Chapter 8 - Stereovision, Trinagulation, Feature Correspondance, Disparity Map

Slides 1 - 74

In this acticle we introduce the topic of stereo vision which is the application of mutiple camera views to get information about the depth of the view. Using stereo Visione one can derive the world locaton of a point from its images in different camera views.

Multiple View Geometry

There are different variations of multiple view geometry as this term encompasses all aplication working with multiple view of the save object from different angles. This can be from stereo cameras which have multiple carmeras in the same devices or different views from different devices. So let un defined two different terms which are important to keep in mind for the rest of the article.

3D reconstruction from multiple views: For this application we assume that the camera intrinsics K are known. Also We assume that we knoe the Ratation and the Transaltion between different views. This can be by using some IMUs or other mechanisms. The Goal is to reconstruct the 3D structure of the objecft drim many different images.

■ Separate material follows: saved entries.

(** X12, for a quantity that is [None] or an integer the column can hold,
    and a next transaction id in range:
    [createlog_buy] answers with the error when the uid has no balance
    record, and stores nothing.  With a balance record and a quantity it stores
    one 'buy' transaction of that account, dated today, and answers with its
    id.  With a balance record and no quantity it answers with the same error
    and the committed rows are as before; no rollback is made, and the next
    commit on the session raises. *)
Theorem createlog_buy_needs_account (today : date) (body : Body) (s : Session) :
  clean s ->
  integrity (committed s) = true ->
  integer_or_None (body_quantity body) = true ->
  next_id (map Transactions_id (stock_transactions (committed s))) < 2 ^ 63 ->
  let d := committed s in
  match find (fun r => text_is (StockUser__user_id r) (body_uid body)) (stockuser d) with
  | None =>
      Transactions_createlog_buy today body s
      = (Ok (Error500 "account has not been autocreated for stock game"), s)
  | Some account =>
      let tid := next_id (map Transactions_id (stock_transactions d)) in
      let new := mkTransactions (Some tid) (of_option_Z (StockUser_id account)) "buy"
                   (body_quantity body) today in
      let d' := mkDB (users d) (sections d) (user_sections d) (stocks d) (stockuser d)
                  (stock_transactions d ++ [new]) (user_transaction_stocks d) in
      if is_not_None (body_quantity body)
      then Transactions_createlog_buy today body s
           = (Ok (Value (PInt tid)), mkSession d' d' (generation s))
      else exists s1,
             Transactions_createlog_buy today body s
             = (Ok (Error500 "account has not been autocreated for stock game"), s1)
             /\ committed s1 = committed s
             /\ exists e, commit s1 = (Raise e, s1)
  end.
Proof.
  intros Hclean Hint _ _. cbv zeta.
  destruct (find _ (stockuser (committed s))) as [account |] eqn:Hfind.
  - destruct (createlog_buy_run today body s account Hclean Hint Hfind) as [Hnew Hrun].
    rewrite Hrun. destruct (is_not_None (body_quantity body)); [reflexivity |].
    eexists. split; [reflexivity |]. split; [reflexivity |].
    exists IntegrityError. unfold commit. cbn [working]. rewrite Hnew. reflexivity.
  - unfold Transactions_createlog_buy, try_except, bind, get_db.
    rewrite Hclean, Hfind. reflexivity.
Qed.

Lemma createlog_buy_needs_account_witness :
  Transactions_createlog_buy a_day_in_march (mkBody (Some "niko") (Some "AAPL") (PInt 3))
    game_session
  = (Ok (Value (PInt 1)),
     let d' := mkDB [toby; niko] [CSA; CSP; Robotics] (user_sections test_db) [AAPL]
                 [niko_account]
                 [mkTransactions (Some 1) (PInt 1) "buy" (PInt 3) a_day_in_march] [] in
     mkSession d' d' 0).
Proof.
  exact (createlog_buy_needs_account a_day_in_march
           (mkBody (Some "niko") (Some "AAPL") (PInt 3)) game_session eq_refl eq_refl
           eq_refl eq_refl).
Defined.

Example createlog_buy_without_account :
  Transactions_createlog_buy a_day_in_march (mkBody (Some "toby") (Some "AAPL") (PInt 3))
    game_session
  = (Ok (Error500 "account has not been autocreated for stock game"), game_session).
Proof. reflexivity. Qed.






Example multilog_buy_unknown_transaction :
  User_Transaction_Stocks_multilog_buy (mkBody (Some "niko") (Some "AAPL") (PInt 3))
    (PInt 450) 7 game_session
  = (Ok tt, game_session).
Proof. reflexivity. Qed.




(** ** Reading the sections *)



(** ** The masked password *)

Lemma substring_0_length (n : nat) (h : string) :
  (String.length (substring 0 n h) <= n)%nat.
Proof.
  revert h. induction n as [| n IH]; intros h.
  - destruct h; simpl; lia.
  - destruct h as [| c h]; simpl; [lia |]. specialize (IH h). lia.
Qed.

Lemma substring_0_prefix (n : nat) (h : string) :
  String.prefix (substring 0 n h) h = true.
Proof.
  revert h. induction n as [| n IH]; intros h.
  - destruct h; reflexivity.
  - destruct h as [| c h]; simpl; [reflexivity |].
    destruct (Ascii.ascii_dec c c); [apply IH | congruence].
Qed.

Lemma length_app_string (a b : string) :
  String.length (a ++ b) = (String.length a + String.length b)%nat.
Proof. induction a as [| c a IH]; simpl; [reflexivity | now rewrite IH]. Qed.

(** X16: the [password] getter, in both models, shows a prefix of the stored
    hash of at most 10 characters followed by three dots, so never more than 13
    characters. *)
Theorem password_shows_ten_characters (u : User) (o : users_py.User) :
  (exists shown,
     User_password u = (shown ++ "...")%string
     /\ String.prefix shown (User__password u) = true
     /\ (String.length shown <= 10)%nat
     /\ (String.length (User_password u) <= 13)%nat)
  /\ (exists shown,
        users_py.User_password o = (shown ++ "...")%string
        /\ String.prefix shown (users_py.User__password o) = true
        /\ (String.length shown <= 10)%nat
        /\ (String.length (users_py.User_password o) <= 13)%nat).
Proof.
  split.
  - exists (substring 0 10 (User__password u)). unfold User_password.
    pose proof (substring_0_length 10 (User__password u)).
    repeat split; auto using substring_0_prefix.
    rewrite length_app_string. simpl. lia.
  - exists (substring 0 10 (users_py.User__password o)). unfold users_py.User_password.
    pose proof (substring_0_length 10 (users_py.User__password o)).
    repeat split; auto using substring_0_prefix.
    rewrite length_app_string. simpl. lia.
Qed.

Example password_of_toby : User_password toby = "pbkdf2:sha...".
Proof. reflexivity. Qed.

(** ** add_stockuser, once more *)

(** X17: a second [add_stockuser] for the same uid, by whoever and whenever,
    changes nothing: the method never stores a second balance record for a
    uid. *)
Theorem add_stockuser_again_changes_nothing (today later : date) (self other : User)
    (uid : string) (s : Session) :
  clean s ->
  integrity (committed s) = true ->
  forall r s1,
    User_add_stockuser today self uid s = (r, s1) ->
    User_add_stockuser later other uid s1 = (Ok tt, s1).
Proof.
  intros Hclean Hint r s1 Hrun. pose proof Hclean as Hw. unfold clean in Hw.
  destruct (find (fun u => String.eqb (User__uid u) uid) (users (committed s)))
    as [user |] eqn:Hu.
  - destruct (User_stock_user (committed s) user) as [su |] eqn:Hsu.
    + assert (E : forall day who, User_add_stockuser day who uid s = (Ok tt, s)).
      { intros day who. unfold User_add_stockuser, bind, get_db.
        rewrite Hw, Hu, Hsu. reflexivity. }
      rewrite E in Hrun. inversion Hrun; subst. apply E.
    + destruct (add_stockuser_stores today self user uid s Hclean Hint Hu Hsu)
        as (Hrun' & _ & Hnone).
      rewrite Hrun' in Hrun. inversion Hrun; subst r s1. clear Hrun.
      pose proof (find_some _ _ Hu) as [_ Huid]. apply String.eqb_eq in Huid.
      unfold User_add_stockuser, bind, get_db. cbn [working users]. rewrite Hu.
      unfold User_stock_user. cbn [stockuser]. rewrite find_snoc, Huid, Hnone.
      cbn [StockUser__user_id]. rewrite String.eqb_refl. reflexivity.
  - assert (E : forall day who, User_add_stockuser day who uid s = (Ok tt, s)).
    { intros day who. unfold User_add_stockuser, bind, get_db.
      rewrite Hw, Hu. reflexivity. }
    rewrite E in Hrun. inversion Hrun; subst. apply E.
Qed.

Lemma add_stockuser_again_changes_nothing_witness :
  let s1 := snd (User_add_stockuser a_day_in_march niko "toby" game_session) in
  User_add_stockuser a_day_in_july toby "toby" s1 = (Ok tt, s1).
Proof.
  exact (add_stockuser_again_changes_nothing a_day_in_march a_day_in_july niko toby "toby"
           game_session eq_refl eq_refl _ _ eq_refl).
Defined.

Example createlog_buy_without_quantity :
  let r := Transactions_createlog_buy a_day_in_march (mkBody (Some "niko") (Some "AAPL") PNone)
             game_session in
  fst r = Ok (Error500 "account has not been autocreated for stock game")
  /\ committed (snd r) = game_db.
Proof. repeat split. Qed.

Structure From Motion (SFM): In this application we do not know any intrinsics K or any Translation or Rotation. Therefore the goal is to recover the intrinsics as well as the camera pose together ith the 3D structure of the scene.

In the case of exact 2 views we call the first case Depth from stereo and the second one 2-view Structure from Motion.

Depth from Stereo

For a single camera only back-project the ray on which the image point lies but we can not determine at which depth the actual object is located. An illustraiotn for that you can see in the left side in Figure 1. When using two cameras as we do in stereo cameras we have such a ray-back-projection originating from different locations in the world. As a result we can just see where the rays from the left camera intersect with the ones from the right camera to know at which depth the object lies.

Figure 1: Perspective and Stereo source

Our brain also work like this and thats the reasons why most amymals and humans have two eyes. This is so that they are able to estimate the depth of the secene they are seeing. Our brain mixes the two images that we are seeing, one from each eye, into one single image. This is similar to the processing our brain makes to turn the observed images as the eyes observe the world in an upside-dwn view.

You can experience the effect of stereo vision simpli by holting up one finger infornt of your eyes and then closing the left eye only, and short after that the right weye only. You will observe that the fingers seems to jumping from left to right. This observed horizontal displacement is called disparity.

Disparity

The displacement between two images allows us to percept depth. The displacement in the image is always along the same axis as the displacement of the perceptors. Usually tthe perceptors are displaced horizonally as for the example with the eyes of animals of also most standard stereo cameras. One application where this is used are the anaglyphs. These are the images with red and blue thint which appear with depth when you look trough soe glasses where infron of the eye there is a blue filter and infront of the othere there is a red filter.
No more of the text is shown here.